By Kirby Arnold Herald Writer
Mike Carp, not Dustin Ackley.
Carp was called up from Tacoma last Tuesday, ending questions by many fans who wondered if he was ever going to get a call amid a torrid stretch of hitting — a .348 average with 19 home runs and 58 RBI with the Rainiers.
Carp said he actually remained patient as he hit the cover off the ball, even though player after player (particularly outfielders Carlos Peguero and Greg Halman) were being called up.
“I’ve been up and down before,” he said. “I knew there wasn’t a necessity for me (in Seattle) at the time. I knew that when it came my turn, I’d be there waiting.”
True, although a lot of people were beginning to think if the Mariners wouldn’t call up Carp then, his next turn in the big leagues might come in another season with another team.
He admitted having that thought in the back of his mind, too, especially when he put together a 22-game hitting streak at Tacoma. He even spoke with Rainiers manager Daren Brown and hitting coach Alozno Powell about it.
“I had a job to do in Triple-A and that’s what I was trying to do, help that team win,” he said. “Now that I’m here, I’m trying to help this team win.”
Speaking of hitting a ton at Tacoma and waiting for the call to Seattle, Carp said it was special to witness first-hand the hitting tear Dustin Ackley has been on with the Rainiers.
“He has a different kind of sound off his bat this year than last year,” Carp said. “He struggled a little bit in the beginning but he still had good at-bats. He just wasn’t getting hits. Now he’s getting three, four hits a game.”
And defensively, how ready is Ackley for the big leagues?
“I’ve been watching him progress out there,” Carp said. “Him and (shortstop Sean) Kazmar up the middle have a really good relationship. They put their work in every day and talk. It’s really helped him out a lot. He looks really good out there.
“You go from full-time outfielder to playing second base — playing Triple-A second base — all in the same year, that’s a pretty tough task. He handled it really well and he looks really good out there, especially turning two. He gets rid of the ball quick. I got to see a different angle of him (from left field) compared with when I was playing first base. Being in left field, I got to see how he moved on balls, and he got a lot of balls that you don’t see a lot of guys get to. He’s a special talent.”
Lefty Robles activated
The Mariners activated left-handed pitcher Mauricio Robles from the 60-day disabled list Monday and optioned him to Class A High Desert. To make room for him on the 40-man roster they transferred closer David Aardsma from the 15-day DL to the 60-day DL.
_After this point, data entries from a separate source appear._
(* ===== verification/HashThread.v ===== *)
(** * The hash thread of a BM13xx chain (asic/bm13xx/thread.rs)

    The actor's state, its command handlers and its loop.  Handlers that await
    run in the monad of RegisterClient, whose state is the chain.  What the
    bitcoin crate computes is the class [Bitcoin]. *)
From stdpp Require Import base numbers list.
From Stdlib Require Import ZArith Lia.
From S2P Require Import Prelude Float U256 Version Extranonce Job Estimator ShareRate Register Chain ChipConfig Command Response RegisterClient.
#[local] Open Scope bus_scope.

(** ** What the bitcoin crate computes *)
Record BlockHeader := MkHeader {
  h_version : Z; h_prev_blockhash : list Z; h_merkle_root : list Z; h_time : Z; h_bits : Z; h_nonce : Z }.

Class Bitcoin := {
  txid : list Z -> option (list Z);
  sha256d : list Z -> list Z;
  block_hash : BlockHeader -> list Z;
  target_met_by : Z -> list Z -> bool }.

(** A task with the channel its shares go to. *)
Record Task := MkTask { ht : HashTask; share_tx : nat }.

(** ** ChipJobTracker *)
Module ChipJobTracker.
Record t := Mk { tasks : list (option Task); next_id : Z }.
Definition new : t := Mk (repeat None 16) 0.

(** The id, and the tracker with the task stored under it; the array has 16 places. *)
Definition insert (c : t) (task : Task) : Z * t :=
  let chip_job_id := next_id c in
  (chip_job_id,
   Mk (<[Z.to_nat chip_job_id := Some task]> (tasks c)) (wrap 8 (next_id c + 1) mod Z.of_nat (length (tasks c)))).

Definition get (c : t) (chip_job_id : Z) : option Task := mjoin (tasks c !! Z.to_nat chip_job_id).
Definition clear (c : t) : t := Mk (repeat None 16) (next_id c).
End ChipJobTracker.

(** ** Jobs for the chips *)
Section Jobs.
Context `{B : Bitcoin}.

Inductive job_error := ExtranonceRequired | MerkleRootFailed.

Definition task_to_job_full (task : HashTask) (chip_job_id : Z) : result job_error JobFull.t :=
  let tmpl := template task in
  (let? root :=
     match merkle_root tmpl with
     | Computed _ =>
         let? e := ok_or (task_extranonce task) ExtranonceRequired in
         ok_or (job_merkle_root txid sha256d tmpl e) MerkleRootFailed
     | Fixed root => Ok root
     end in
   Ok (JobFull.Mk chip_job_id 1 0 (bits tmpl) (task_ntime task) root (prev_blockhash tmpl)
         (VersionTemplate.base (version tmpl))))%res.
End Jobs.

(** ** The actor *)
Record actor := Actor {
  config : ChipConfig.t;
  chain : Chain.t;
  asic_difficulty : Log2Difficulty.t;
  chain_initialized : bool;
  current_task : option Task;
  chip_jobs : ChipJobTracker.t;
  is_active : bool }.

Definition with_chain (a : actor) x := Actor (config a) x (asic_difficulty a) (chain_initialized a) (current_task a) (chip_jobs a) (is_active a).
Definition with_initialized (a : actor) x := Actor (config a) (chain a) (asic_difficulty a) x (current_task a) (chip_jobs a) (is_active a).
Definition with_task (a : actor) x := Actor (config a) (chain a) (asic_difficulty a) (chain_initialized a) x (chip_jobs a) (is_active a).
Definition with_jobs (a : actor) x := Actor (config a) (chain a) (asic_difficulty a) (chain_initialized a) (current_task a) x (is_active a).
Definition set_active (a : actor) x := Actor (config a) (chain a) (asic_difficulty a) (chain_initialized a) (current_task a) (chip_jobs a) x.

(** [Actor::new]: [ShareRate::per_second(1.0)] never fails, the topology may. *)
Definition new_actor `{Ruint} `{BitcoinPow} `{FloatLib} (integer_decode : float -> Z * Z)
    (cfg : ChipConfig.t) (topology : Topology.t) : option actor :=
  rate ← ShareRate.per_second f64_one;
  difficulty ← ShareRate.to_difficulty integer_decode rate (ChipConfig.nameplate cfg);
  ch ← Chain.from_topology topology;
  Some (Actor cfg ch (Log2Difficulty.from_difficulty difficulty) false None ChipJobTracker.new false).

(** ** Bring-up *)
Definition broadcast (r : Register.t) : RegisterCommand.t := RegisterCommand.WriteRegister Destination.Broadcast r.
Definition directed (chip : Chain.chip) (r : Register.t) : RegisterCommand.t :=
  RegisterCommand.WriteRegister (Destination.Chip (Chain.address chip)) r.

Definition midstate_rolling : Register.t := Register.MidstateConfig MidstateConfig.full_rolling.
Definition clock_delay : Register.t := Register.CoreMailbox (CoreCommand.write_all CoreRegister.ClockDelay 0x0C).
Definition core_enable : Register.t := Register.CoreMailbox (CoreCommand.write_all CoreRegister.CoreEnable 0xAA).

(** What each chip is told on its own. *)
Definition chip_writes (cfg : ChipConfig.t) : list Register.t :=
  [Register.SoftResetControl (ChipConfig.core_reset cfg); Register.MiscControl (ChipConfig.misc_control cfg);
   Register.CoreMailbox (ChipConfig.clock_select cfg); clock_delay; core_enable].

(** What each chip should answer at the end. *)
Definition expected_readback (cfg : ChipConfig.t) (mask : TicketMask.t) (pll : PllDivider.t) : list Register.t :=
  [Register.MiscControl (ChipConfig.misc_control cfg); Register.TicketMask mask;
   Register.PllDivider (PllDivider.Mk true (PllDivider.pll_en pll) (PllDivider.bypass pll) (PllDivider.vco_sel pll)
      (PllDivider.fb_div pll) (PllDivider.ref_div pll) (PllDivider.post_div pll))].

Definition verify (address : Z) (register : Register.t) : M Chain.t unit :=
  do! actual := RegisterClient.read address (Register.address register) in
  if negb (bool_decide (actual = register)) then fail (ChipMismatch address register actual) else ret tt.

Definition initialize_chain (cfg : ChipConfig.t) (difficulty : Log2Difficulty.t) : M Chain.t unit :=
  perform EnableRail RailFailed ;! sleep ;!
  perform ReleaseReset ResetFailed ;! sleep ;!
  for_each (fun _ => send (broadcast midstate_rolling) ;! sleep) (seq 0 3) ;! sleep ;!
  do! replies := RegisterClient.broadcast_read AddrChipId in
  do! c := get in
  (if negb (length replies =? length (Chain.chips c))%nat
   then fail (ChipCount (length replies) (length (Chain.chips c))) else ret tt) ;!
  send (broadcast (Register.SoftResetControl (ChipConfig.soft_reset_defaults cfg))) ;!
  send (broadcast (Register.MiscControl (ChipConfig.misc_control cfg))) ;!
  send RegisterCommand.ChainInactive ;!
  (match Chain.assign_addresses c with Err _ => fail AddressingFailed | Ok c => put c end) ;!
  do! c := get in
  for_each (fun chip => send (RegisterCommand.SetChipAddress (Chain.address chip))) (Chain.chips c) ;!
  send (broadcast (Register.CoreMailbox (ChipConfig.clock_select cfg))) ;!
  send (broadcast clock_delay) ;!
  send (broadcast (Register.TicketMask (TicketMask.new difficulty))) ;!
  send (broadcast (Register.IoDriverStrength IoDriverStrength.normal)) ;!
  for_each (fun chip => for_each (fun r => send (directed chip r)) (chip_writes cfg)) (Chain.chips c) ;!
  send (broadcast (Register.AdcCtrl1 Opaque4.adc_bring_up)) ;!
  send (broadcast (Register.AnalogMux (ChipConfig.analog_mux cfg))) ;!
  send (broadcast (Register.AdcCtrl1 Opaque4.adc_bring_up)) ;!
  send (broadcast (Register.CoreMailbox (CoreCommand.nonce_bin_overflow true))) ;!
  for_each (fun pll => send (broadcast (Register.PllDivider pll)) ;! sleep)
    (ChipConfig.generate_frequency_ramp_steps cfg (ChipConfig.freq_range cfg).1
       (ChipConfig.default_freq cfg) (ChipConfig.ramp_step cfg)) ;!
  send (broadcast (Register.HashCountingNumber (ChipConfig.hash_counting_number cfg))) ;!
  send (broadcast midstate_rolling) ;! sleep ;!
  match ChipConfig.calculate_pll cfg (ChipConfig.default_freq cfg) with
  | None => fail NoPllSolution
  | Some target_pll =>
      for_each (fun address =>
          for_each (verify address) (expected_readback cfg (TicketMask.new difficulty) target_pll))
        (map Chain.address (Chain.chips c))
  end.

(** ** Commands *)

(** What the actor gives to the rest of the program. *)
Inductive output :=
| Act (a : action)
| Tell (e : HashThreadEvent)
| Respond (r : result (error + job_error) (option Task))
| ShareSent (channel : nat) (s : Share).

Inductive flow := Continue | Break.

(** The outcome of a handler: the actor, its outputs in order, the outcomes left, the flow. *)
Definition outcome : Type := actor * list output * list event * flow.

Section Actor.
Context `{B : Bitcoin} `{R : Ruint} `{P : BitcoinPow}.

Definition ensure_chain_initialized (a : actor) (es : list event) :
    option (result error unit * actor * list event * list action) :=
  if chain_initialized a then
    (* the select may still take the shutdown branch first *)
    match es with
    | Cancelled :: es => Some (Err Interrupted, a, es, [])
    | _ => Some (Ok tt, a, es, [])
    end
  else
    match initialize_chain (config a) (asic_difficulty a) (chain a) es with
    | None => None
    | Some (Ok _, c, es, tr) => Some (Ok tt, with_initialized (with_chain a c) true, es, tr)
    | Some (Err e, c, es, tr) => Some (Err e, with_chain a c, es, tr)
    end.

(** Sending a job: the outcome of the one await. *)
Definition send_job (j : JobFull.t) (es : list event) : option (bool * list event) :=
  match es with
  | Done :: es => Some (true, es)
  | Failed :: es => Some (false, es)
  | _ => None
  end.

Definition assign_task (a : actor) (new_task : Task) (replace : bool) (es : list event) : option outcome :=
  '(r, a, es, tr) ← ensure_chain_initialized a es;
  let out := map Act tr in
  match r with
  | Err Interrupted => Some (a, out ++ [Respond (Err (inl Interrupted))], es, Break)
  | Err e => Some (a, out ++ [Respond (Err (inl e))], es, Continue)
  | Ok _ =>
      let a := if replace then with_jobs a (ChipJobTracker.clear (chip_jobs a)) else a in
      let '(chip_job_id, jobs) := ChipJobTracker.insert (chip_jobs a) new_task in
      let a := with_jobs a jobs in
      let old_task := current_task a in
      let a := with_task a (Some new_task) in
      match task_to_job_full (ht new_task) chip_job_id with
      | Ok job =>
          '(sent, es) ← send_job job es;
          if negb sent
          then Some (a, out ++ [Act (SendJob job); Respond (Err (inl SendError))], es, Continue)
          else Some (set_active a true, out ++ [Act (SendJob job); Respond (Ok old_task)], es, Continue)
      | Err e => Some (a, out ++ [Respond (Err (inr e))], es, Continue)
      end
  end.

Definition go_idle (a : actor) : actor * list output :=
  let old_task := current_task a in
  (set_active (with_task a None) false, [Respond (Ok old_task)]).

Definition configure (a : actor) : list output := [Tell (ExpectedHashRate (ChipConfig.nameplate (config a)))].

(** ** Nonces *)
Definition nonce_header (task : HashTask) (root : list Z) (n : Response.nonce_response) : BlockHeader :=
  let tmpl := template task in
  MkHeader (GpBits.apply_to_version (Response.version n) (VersionTemplate.base (version tmpl)))
    (prev_blockhash tmpl) root (task_ntime task) (bits tmpl) (Response.nonce n).

(** [None] when the work of the ticket mask cannot be computed (a division by zero). *)
Definition handle_nonce (a : actor) (n : Response.nonce_response) : option (list output) :=
  match ChipJobTracker.get (chip_jobs a) (Response.job_id n) with
  | None => Some []
  | Some task =>
      let tmpl := template (ht task) in
      match e ← task_extranonce (ht task); job_merkle_root txid sha256d tmpl e with
      | None => Some []
      | Some root =>
          let header := nonce_header (ht task) root n in
          let hash := block_hash header in
          if target_met_by (task_share_target (ht task)) hash then
            asic_work ← Log2Difficulty.to_work_of (asic_difficulty a);
            let expected_work := Z.max asic_work (to_work (task_share_target (ht task))) in
            Some [ShareSent (share_tx task)
                    (MkShare (Response.nonce n) hash (h_version header) (task_ntime (ht task))
                       (task_extranonce (ht task)) expected_work)]
          else Some []
      end
  end.

(** ** Rolling ntime *)
Definition with_ntime (t : Task) (ntime : Z) : Task :=
  MkTask (Job.MkTask (template (ht t)) (extranonce_range (ht t)) (task_extranonce (ht t)) (task_share_target (ht t)) ntime)
    (share_tx t).

Definition roll_ntime (a : actor) (es : list event) : option (actor * list output * list event) :=
  task ← current_task a;
  let task := with_ntime task (wrap 32 (task_ntime (ht task) + 1)) in
  let a := with_task a (Some task) in
  let '(chip_job_id, jobs) := ChipJobTracker.insert (chip_jobs a) task in
  let a := with_jobs a jobs in
  match task_to_job_full (ht task) chip_job_id with
  | Ok job => '(_, es) ← send_job job es; Some (a, [Act (SendJob job)], es)
  | Err _ => Some (a, [], es)
  end.

(** ** The loop *)
Inductive input :=
| ShutdownSignal
| HandleDropped
| Configure
| UpdateTask (t : Task)
| ReplaceTask (t : Task)
| GoIdle
| NonceReport (n : Response.nonce_response)
| RegisterReply (r : Response.register_response)
| StreamEnded
| NtimeTick.

Definition step (a : actor) (i : input) (es : list event) : option outcome :=
  match i with
  | ShutdownSignal => Some (set_active a false, [], es, Break)
  | HandleDropped | StreamEnded => Some (a, [], es, Break)
  | Configure => Some (a, configure a, es, Continue)
  | UpdateTask t => assign_task a t false es
  | ReplaceTask t => assign_task a t true es
  | GoIdle => let '(a, out) := go_idle a in Some (a, out, es, Continue)
  | NonceReport n => out ← handle_nonce a n; Some (a, out, es, Continue)
  | RegisterReply _ => Some (a, [], es, Continue)
  | NtimeTick => '(a, out, es) ← roll_ntime a es; Some (a, out, es, Continue)
  end.

(** [disable_chain]: both writes are tried, whatever their outcome. *)
Definition disable_chain : list output := [Act AssertReset; Act DisableRail].

(** The loop on a list of inputs; [None] when an input cannot be taken. *)
Fixpoint loop (a : actor) (inputs : list input) (es : list event) : option (actor * list output * list event * flow) :=
  match inputs with
  | [] => Some (a, [], es, Continue)
  | i :: inputs =>
      '(a, out, es, f) ← step a i es;
      match f with
      | Break => Some (a, out, es, Break)
      | Continue => '(a, out', es, f) ← loop a inputs es; Some (a, out ++ out', es, f)
      end
  end.

(** The outputs of a run, so far or, after a [Break], to the end. *)
Definition run (a : actor) (inputs : list input) (es : list event) : option (list output) :=
  '(_, out, _, f) ← loop a inputs es;
  Some (Act AssertReset :: out ++ match f with Break => disable_chain | Continue => [] end).
End Actor.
Robles had surgery March 22 to remove loose bodies from his left elbow.
Aardsma’s DL time is retroactive to March 22, meaning he’s eligible to be activated at any time. That won’t happen anytime soon as he recovers from a sprained ulnar collateral ligament suffered during his minor league rehab outings while working his way back after offseason hip surgery.
There’s no timetable on Aardsma’s return, although he began playing catch Monday afternoon.
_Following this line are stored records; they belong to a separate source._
(* ===== verification/BringUp.v ===== *)
(** * Bring-up of a chain (initialize_chain of asic/bm13xx/thread.rs)

    What a successful bring-up has done and been answered ([bring_up_verified]), and
    that jobs come only after one ([jobs_only_after_bring_up]). *)
From stdpp Require Import base numbers list sets.
From Stdlib Require Import ZArith Lia.
From S2P Require Import Prelude Float U256 Version Extranonce Job Estimator ShareRate Register Chain ChipConfig Command Response RegisterClient HashThread HashThreadProps.
#[local] Open Scope bus_scope.

(** ** Programs that succeed in one way *)

Definition is_read (a : action) : bool :=
  match a with SendRegister (RegisterCommand.ReadRegister _ _) => true | _ => false end.
(** What was done to the chips and the board other than asking. *)
Definition writes (tr : list action) : list action := List.filter (fun a => negb (is_read a)) tr.

Lemma writes_app l1 l2 : writes (l1 ++ l2) = writes l1 ++ writes l2.
Proof. apply List.filter_app. Qed.

Section Emits.
Context {S : Type}.

Lemma bind_ok {A B} (m : M S A) (k : A -> M S B) s es b s' es' tr :
  bind m k s es = Some (Ok b, s', es', tr) ->
  exists a s1 es1 tr1 tr2, m s es = Some (Ok a, s1, es1, tr1) /\ k a s1 es1 = Some (Ok b, s', es', tr2) /\
    tr = tr1 ++ tr2.
Proof.
  unfold bind. destruct (m s es) as [[[[[a|e] s1] es1] tr1]|]; [|done|done].
  destruct (k a s1 es1) as [[[[r s2] es2] tr2]|] eqn:Hk; [|done]. intros [= -> <- <- <-].
  by exists a, s1, es1, tr1, tr2.
Qed.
Catcher Adam Moore, who suffered a torn medial meniscus April 8 and had season-ending surgery, played catch Monday for the first time since the injury. He’s scheduled to begin running on July 5. … Former Mariner Jamie Moyer and his wife Karen will speak Wednesday at the Hospice Hearts Luncheon at the Everett Holiday Inn. The event, with registration at 11:30 a.m. and the luncheon at noon, will benefit the Providence Hospice & Home Care Foundation of Snohomish Count. More information is available from Connie Wittren at 425-261-4805. … Former Mariners pitcher Ian Snell, who retired in April after not making the Cardinals’ opening-day roster, signed with the Dodgers late last month and, this week, joined their Class AAA Albuquerque team. … The Mariners’ wives will hold their annual Mystery Mariners Grab Bag sale during Friday night’s game at Safeco Field. Each bag, containing a baseball autographed by a Mariners player or manager Eric Wedge, costs $50. Proceeds will benefit Mariners Care, the team’s nonprofit foundation.